───── Provided entries ─────
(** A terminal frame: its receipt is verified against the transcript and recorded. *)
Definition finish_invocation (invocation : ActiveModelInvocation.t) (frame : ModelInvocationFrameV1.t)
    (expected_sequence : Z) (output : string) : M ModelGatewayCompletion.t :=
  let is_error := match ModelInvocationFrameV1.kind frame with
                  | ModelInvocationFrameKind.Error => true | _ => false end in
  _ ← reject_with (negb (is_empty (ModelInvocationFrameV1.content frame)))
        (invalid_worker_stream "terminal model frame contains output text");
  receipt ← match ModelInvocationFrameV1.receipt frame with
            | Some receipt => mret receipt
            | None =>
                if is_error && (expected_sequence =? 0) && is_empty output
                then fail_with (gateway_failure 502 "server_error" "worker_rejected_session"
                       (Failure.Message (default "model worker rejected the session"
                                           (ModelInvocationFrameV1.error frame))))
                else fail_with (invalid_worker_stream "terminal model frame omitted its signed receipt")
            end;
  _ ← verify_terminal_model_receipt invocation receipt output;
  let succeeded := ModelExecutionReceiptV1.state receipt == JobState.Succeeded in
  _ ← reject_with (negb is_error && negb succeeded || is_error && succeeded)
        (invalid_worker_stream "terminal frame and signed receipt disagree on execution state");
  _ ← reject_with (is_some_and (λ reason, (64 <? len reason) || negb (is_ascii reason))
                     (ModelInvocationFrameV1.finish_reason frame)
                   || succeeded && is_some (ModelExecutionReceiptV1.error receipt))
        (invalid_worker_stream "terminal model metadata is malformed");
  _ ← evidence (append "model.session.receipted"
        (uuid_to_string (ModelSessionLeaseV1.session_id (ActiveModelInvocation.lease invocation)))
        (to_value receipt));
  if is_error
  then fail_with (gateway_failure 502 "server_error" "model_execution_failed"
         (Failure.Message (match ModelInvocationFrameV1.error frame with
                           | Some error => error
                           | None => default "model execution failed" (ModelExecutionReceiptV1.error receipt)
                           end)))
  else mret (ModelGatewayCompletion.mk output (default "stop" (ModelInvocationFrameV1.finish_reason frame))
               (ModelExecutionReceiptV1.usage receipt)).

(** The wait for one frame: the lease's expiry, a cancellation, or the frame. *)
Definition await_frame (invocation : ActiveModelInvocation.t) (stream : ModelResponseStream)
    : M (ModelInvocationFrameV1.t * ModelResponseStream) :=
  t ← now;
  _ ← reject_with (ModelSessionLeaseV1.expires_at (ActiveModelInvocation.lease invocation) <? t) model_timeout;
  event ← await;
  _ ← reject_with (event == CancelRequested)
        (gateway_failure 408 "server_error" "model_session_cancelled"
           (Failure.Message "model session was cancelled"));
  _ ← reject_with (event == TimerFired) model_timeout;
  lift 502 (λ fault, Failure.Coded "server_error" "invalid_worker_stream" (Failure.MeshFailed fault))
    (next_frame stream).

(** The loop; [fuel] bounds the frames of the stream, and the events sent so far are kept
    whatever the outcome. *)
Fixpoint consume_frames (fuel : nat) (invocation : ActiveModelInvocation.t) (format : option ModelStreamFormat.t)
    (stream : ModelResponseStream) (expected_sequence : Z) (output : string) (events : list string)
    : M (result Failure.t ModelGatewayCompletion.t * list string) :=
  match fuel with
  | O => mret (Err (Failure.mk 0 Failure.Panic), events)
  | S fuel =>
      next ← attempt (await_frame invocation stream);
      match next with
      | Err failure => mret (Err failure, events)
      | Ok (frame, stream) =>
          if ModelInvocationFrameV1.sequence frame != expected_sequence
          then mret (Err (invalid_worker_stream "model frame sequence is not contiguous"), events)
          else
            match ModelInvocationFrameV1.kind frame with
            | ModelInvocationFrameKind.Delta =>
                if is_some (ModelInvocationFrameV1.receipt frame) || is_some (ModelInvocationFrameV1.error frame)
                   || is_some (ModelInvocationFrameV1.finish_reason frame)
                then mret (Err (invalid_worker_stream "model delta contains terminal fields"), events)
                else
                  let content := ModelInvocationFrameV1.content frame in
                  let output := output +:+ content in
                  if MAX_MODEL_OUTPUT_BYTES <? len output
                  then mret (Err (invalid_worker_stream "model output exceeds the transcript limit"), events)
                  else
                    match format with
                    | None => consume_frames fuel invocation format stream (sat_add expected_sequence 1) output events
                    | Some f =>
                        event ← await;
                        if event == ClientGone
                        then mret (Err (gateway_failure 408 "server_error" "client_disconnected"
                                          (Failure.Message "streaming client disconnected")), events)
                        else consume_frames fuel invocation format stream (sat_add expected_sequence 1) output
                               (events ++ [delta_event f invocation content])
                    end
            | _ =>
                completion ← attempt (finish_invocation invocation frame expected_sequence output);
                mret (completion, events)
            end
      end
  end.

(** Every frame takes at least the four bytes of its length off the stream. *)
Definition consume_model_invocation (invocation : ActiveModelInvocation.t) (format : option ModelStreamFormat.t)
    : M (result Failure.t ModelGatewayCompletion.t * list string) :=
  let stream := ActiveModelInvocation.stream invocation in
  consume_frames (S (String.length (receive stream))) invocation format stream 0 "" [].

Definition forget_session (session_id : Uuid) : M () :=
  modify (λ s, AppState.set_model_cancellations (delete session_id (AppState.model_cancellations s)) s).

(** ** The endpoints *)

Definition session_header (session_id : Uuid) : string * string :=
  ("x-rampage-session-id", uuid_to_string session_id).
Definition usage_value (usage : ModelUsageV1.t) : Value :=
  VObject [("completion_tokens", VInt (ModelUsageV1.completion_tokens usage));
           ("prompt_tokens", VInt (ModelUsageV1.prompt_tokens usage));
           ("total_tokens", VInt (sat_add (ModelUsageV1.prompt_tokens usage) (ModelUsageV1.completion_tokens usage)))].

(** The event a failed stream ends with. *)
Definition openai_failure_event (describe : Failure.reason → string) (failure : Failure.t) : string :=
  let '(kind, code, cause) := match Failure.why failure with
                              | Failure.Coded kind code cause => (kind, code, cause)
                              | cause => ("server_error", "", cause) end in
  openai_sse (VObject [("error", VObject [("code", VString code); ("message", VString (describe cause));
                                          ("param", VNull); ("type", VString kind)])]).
─────
───── Provided entries ─────
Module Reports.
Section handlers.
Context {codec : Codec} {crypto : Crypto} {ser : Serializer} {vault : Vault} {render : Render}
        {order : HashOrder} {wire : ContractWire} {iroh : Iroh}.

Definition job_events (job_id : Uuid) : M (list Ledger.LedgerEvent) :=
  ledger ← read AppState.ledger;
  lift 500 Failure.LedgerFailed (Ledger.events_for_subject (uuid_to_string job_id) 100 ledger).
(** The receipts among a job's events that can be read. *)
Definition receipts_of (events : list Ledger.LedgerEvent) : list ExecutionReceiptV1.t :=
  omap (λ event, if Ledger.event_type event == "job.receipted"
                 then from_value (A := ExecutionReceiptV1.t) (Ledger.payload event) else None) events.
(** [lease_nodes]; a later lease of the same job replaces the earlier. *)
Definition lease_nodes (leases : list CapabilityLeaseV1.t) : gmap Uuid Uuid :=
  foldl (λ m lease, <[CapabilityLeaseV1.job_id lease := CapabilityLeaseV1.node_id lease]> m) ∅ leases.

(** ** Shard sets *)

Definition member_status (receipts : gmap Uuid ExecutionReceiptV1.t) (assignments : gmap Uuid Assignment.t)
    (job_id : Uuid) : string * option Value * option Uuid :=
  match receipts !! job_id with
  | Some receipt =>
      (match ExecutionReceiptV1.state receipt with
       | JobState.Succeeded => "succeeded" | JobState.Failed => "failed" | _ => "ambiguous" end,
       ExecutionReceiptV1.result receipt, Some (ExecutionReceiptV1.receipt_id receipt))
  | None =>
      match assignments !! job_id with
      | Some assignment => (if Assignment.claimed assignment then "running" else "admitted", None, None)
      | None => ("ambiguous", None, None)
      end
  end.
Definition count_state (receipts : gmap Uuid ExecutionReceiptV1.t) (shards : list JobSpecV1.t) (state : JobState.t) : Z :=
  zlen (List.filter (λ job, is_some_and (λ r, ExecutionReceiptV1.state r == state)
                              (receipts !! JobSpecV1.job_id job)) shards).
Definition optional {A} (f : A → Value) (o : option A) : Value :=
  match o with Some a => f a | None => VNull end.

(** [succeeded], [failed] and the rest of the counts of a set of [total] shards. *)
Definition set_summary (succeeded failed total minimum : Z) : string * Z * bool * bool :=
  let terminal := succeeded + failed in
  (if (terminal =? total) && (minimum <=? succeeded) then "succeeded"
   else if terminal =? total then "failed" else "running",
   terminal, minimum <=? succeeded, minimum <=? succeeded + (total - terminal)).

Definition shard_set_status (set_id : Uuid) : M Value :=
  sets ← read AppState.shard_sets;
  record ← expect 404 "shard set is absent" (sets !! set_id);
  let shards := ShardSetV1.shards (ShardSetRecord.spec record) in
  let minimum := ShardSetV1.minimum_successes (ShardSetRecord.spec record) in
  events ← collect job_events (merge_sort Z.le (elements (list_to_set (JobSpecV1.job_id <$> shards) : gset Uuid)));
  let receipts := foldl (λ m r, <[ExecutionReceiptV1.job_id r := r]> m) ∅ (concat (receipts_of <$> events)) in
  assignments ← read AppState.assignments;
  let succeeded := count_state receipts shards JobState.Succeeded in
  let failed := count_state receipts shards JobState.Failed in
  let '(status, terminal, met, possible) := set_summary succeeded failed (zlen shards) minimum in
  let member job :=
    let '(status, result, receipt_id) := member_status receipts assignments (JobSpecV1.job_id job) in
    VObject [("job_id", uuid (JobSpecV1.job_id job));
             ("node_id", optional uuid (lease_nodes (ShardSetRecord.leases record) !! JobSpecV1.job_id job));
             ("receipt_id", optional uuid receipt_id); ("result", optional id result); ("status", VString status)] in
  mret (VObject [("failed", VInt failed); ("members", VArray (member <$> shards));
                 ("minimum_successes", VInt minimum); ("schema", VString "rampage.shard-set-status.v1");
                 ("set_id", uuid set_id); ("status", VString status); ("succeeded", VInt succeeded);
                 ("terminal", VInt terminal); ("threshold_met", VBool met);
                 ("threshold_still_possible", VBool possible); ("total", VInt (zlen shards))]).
─────
───── Provided entries ─────
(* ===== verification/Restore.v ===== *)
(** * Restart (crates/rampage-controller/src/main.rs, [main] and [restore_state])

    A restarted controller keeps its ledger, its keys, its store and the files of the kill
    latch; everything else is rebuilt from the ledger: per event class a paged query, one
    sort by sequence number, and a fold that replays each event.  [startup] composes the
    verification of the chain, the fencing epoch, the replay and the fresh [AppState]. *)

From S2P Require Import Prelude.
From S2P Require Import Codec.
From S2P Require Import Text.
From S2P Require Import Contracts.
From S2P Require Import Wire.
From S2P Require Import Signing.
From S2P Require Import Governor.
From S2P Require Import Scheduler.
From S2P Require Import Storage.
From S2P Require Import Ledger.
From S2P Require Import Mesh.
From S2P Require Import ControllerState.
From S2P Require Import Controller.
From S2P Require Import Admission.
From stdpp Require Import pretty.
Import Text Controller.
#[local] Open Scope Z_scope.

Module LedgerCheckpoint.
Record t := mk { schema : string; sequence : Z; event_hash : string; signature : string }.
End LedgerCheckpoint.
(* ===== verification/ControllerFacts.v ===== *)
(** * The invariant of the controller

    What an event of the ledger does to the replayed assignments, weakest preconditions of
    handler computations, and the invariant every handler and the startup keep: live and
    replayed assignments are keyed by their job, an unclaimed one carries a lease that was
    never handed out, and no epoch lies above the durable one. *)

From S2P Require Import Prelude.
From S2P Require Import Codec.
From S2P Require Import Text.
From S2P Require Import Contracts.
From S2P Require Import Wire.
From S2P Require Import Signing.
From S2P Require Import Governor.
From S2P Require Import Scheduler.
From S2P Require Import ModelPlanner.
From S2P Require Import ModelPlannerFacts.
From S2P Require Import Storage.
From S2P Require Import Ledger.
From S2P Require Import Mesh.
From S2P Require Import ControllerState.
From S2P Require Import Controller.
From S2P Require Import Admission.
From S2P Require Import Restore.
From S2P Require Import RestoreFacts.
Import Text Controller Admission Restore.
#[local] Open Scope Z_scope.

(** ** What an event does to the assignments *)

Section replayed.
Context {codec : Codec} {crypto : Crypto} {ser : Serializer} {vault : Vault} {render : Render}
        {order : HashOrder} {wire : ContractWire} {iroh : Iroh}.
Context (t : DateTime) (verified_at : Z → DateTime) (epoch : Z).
─────
- Task objective -
Could you return exactly the stretch of the data above that starts at the line with "From S2P Require Import ModelPlannerFacts." and ends at the line with "(** ** What an", both lines included?

- Solved exercise -
From S2P Require Import ModelPlannerFacts.
From S2P Require Import Storage.
From S2P Require Import Ledger.
From S2P Require Import Mesh.
From S2P Require Import ControllerState.
From S2P Require Import Controller.
From S2P Require Import Admission.
From S2P Require Import Restore.
From S2P Require Import RestoreFacts.
Import Text Controller Admission Restore.
#[local] Open Scope Z_scope.

(** ** What an event does to the assignments *)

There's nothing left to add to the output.